You were saying something about cronjob not being ideal, this workaround is using systemd.path as trigger. The script also just re-inserts your change at the top of the file in case the VID/PID combination is missing, so possible security fixes are not un-fixed.

/root/modify-usb-policy.sh (or put it wherever seems reasonable for you):

#!/bin/bash 
USBPOL=/etc/xensource/usb-policy.conf
VID= # insert VendorId in hex
PID= # insert ProductId in hex
if ! grep -q "vid=${VID}.*pid=${PID}" "$USBPOL"; then
  sed -i "1s/^/ALLOW: vid=${VID} pid=${PID} # manually added\n/" "$USBPOL"
fi

/etc/systemd/system/modify-usb-policy.service

[Unit]
Description=Modify usb-policy.conf to restore custom changes

[Service]
Type=oneshot
ExecStart=/root/modify-usb-policy.sh

[Install]
WantedBy=multi-user.target

/etc/systemd/system/modify-usb-policy.path

[Path]
PathChanged=/etc/xensource/usb-policy.conf

[Install]
WantedBy=multi-user.target

Enable the path file:

systemctl enable modify-usb-policy.path
systemctl start modify-usb-policy.path

License CC0

This is no longer needed if you have Xen Orchestra version 5.93 or later, alternatively if using in home lab and from source then any commit dated after 29th March 2024 (or current head on GitHub Main - Master). The reason being that Xen Orchestra from version 5.93 has official support for USB Passthrough and later from version 5.95 you can do PCI Passthrough.
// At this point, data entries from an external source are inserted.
(** A new stream has the window of the mux and owes nothing. *)
Lemma ledger_new l w w' l' p s' :
  ledger role P l w w' l' → heap w !! p = None → heap w' !! p = Some s' → 0 < muxWindow (mux w) →
  (∀ id iw, l = Sized id iw → iw = muxWindow (mux w)) →
  sendWindow s' = muxWindow (mux w) ∧ pendingCredit s' = 0 ∧ rlog w' = rlog w ∧
  counted s' ∧ maxRecvBytes s' = muxWindow (mux w) ∧
  (is_loop l' = false ∨ ∃ f, l' = Loop (Opened f p)).
Proof.
  intros Hl Hs Hs' Hpos Hiw. assert (length (heap w') ≠ length (heap w)) as Hlen.
  { apply lookup_ge_None_1 in Hs. apply lookup_lt_Some in Hs'. lia. }
  destruct Hl as [l w w' Hq|l w w' f Hk Hx Hh Hw _ Hf|q b t w Hp _|q b t w w' Hq Hp|f w w' ok Hk Hx Hh Hw _
    |f q w Hc|q t f r w Hp Hit|q n t w Hp|q d t w w' Hq Hp|w|j w w' Hq|iw c j m w _|q j w
    |f w w' ok Hk Hx Hh Hw _ Hf|f w w' ph' Hk Hx Hh Hw|f w w' Hq|f q w w' Hq|f q t w Hp|f q t w w' Hq
    |f q w w' Hq|f q w|f q w w' Hq|f q t w Hp|f q w|f q w w' Hq|q d t w Hp|f w|f q w|f q t w Hp]; try done;
    try (destruct Hq as [_ _ HF _ _]; by rewrite (Forall2_length _ _ _ HF) in Hlen);
    try (by rewrite Hh in Hlen); try (by simpl in Hlen; rewrite length_insert in Hlen).
  - rewrite <-(Hiw j iw eq_refl) in *. simpl in Hs'. apply lookup_app_Some in Hs' as [?|[_ Hx]]; [congruence|].
    apply list_lookup_singleton_Some in Hx as [_ <-]. simpl.
    destruct (Z.leb_spec iw 0); [lia|]. split_and!; [done..|by left].
  - unfold open_stream in *. destruct (open_ctx _ _ _) as [[σ c] dc]. simpl in *.
    apply lookup_app_Some in Hs' as [?|[Hge Hx]]; [congruence|].
    apply list_lookup_singleton_Some in Hx as [Hx <-]. simpl.
    destruct (Z.leb_spec (muxWindow (mux w)) 0); [lia|]. split_and!; [done..|].
    right. exists f. do 2 f_equal. lia.
Qed.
https://xen-orchestra.com/blog/xen-orchestra-5-93/
https://xen-orchestra.com/blog/xen-orchestra-5-95/

zeropointer

@john-c Nice to see progress there, I did not update to that version yet. Did you already check if the shown USB devices are independent of the usb-policy.conf (so that you see really all devices there)? The blogpost did not get specific about this detail. As @stormi stated above, controlling the usb-policy is not available via XAPI for now.

numo68

@john-c said in USB Passthrough Override Script - to ensure usb-policy.conf consistency:

This is no longer needed if you have Xen Orchestra version 5.93 or later, alternatively if using in home lab and from source then any commit dated after 29th March 2024 (or current head on GitHub Main - Master). The reason being that Xen Orchestra from version 5.93 has official support for USB Passthrough and later from version 5.95 you can do PCI Passthrough.

This is unfortunately still needed, as otherwise the XO simply does not show the PUSB in the host, so it cannot be assigned as a VUSB for the VM.

@zeropointer thanks for the idea, this seems to be the most pragmatic solution.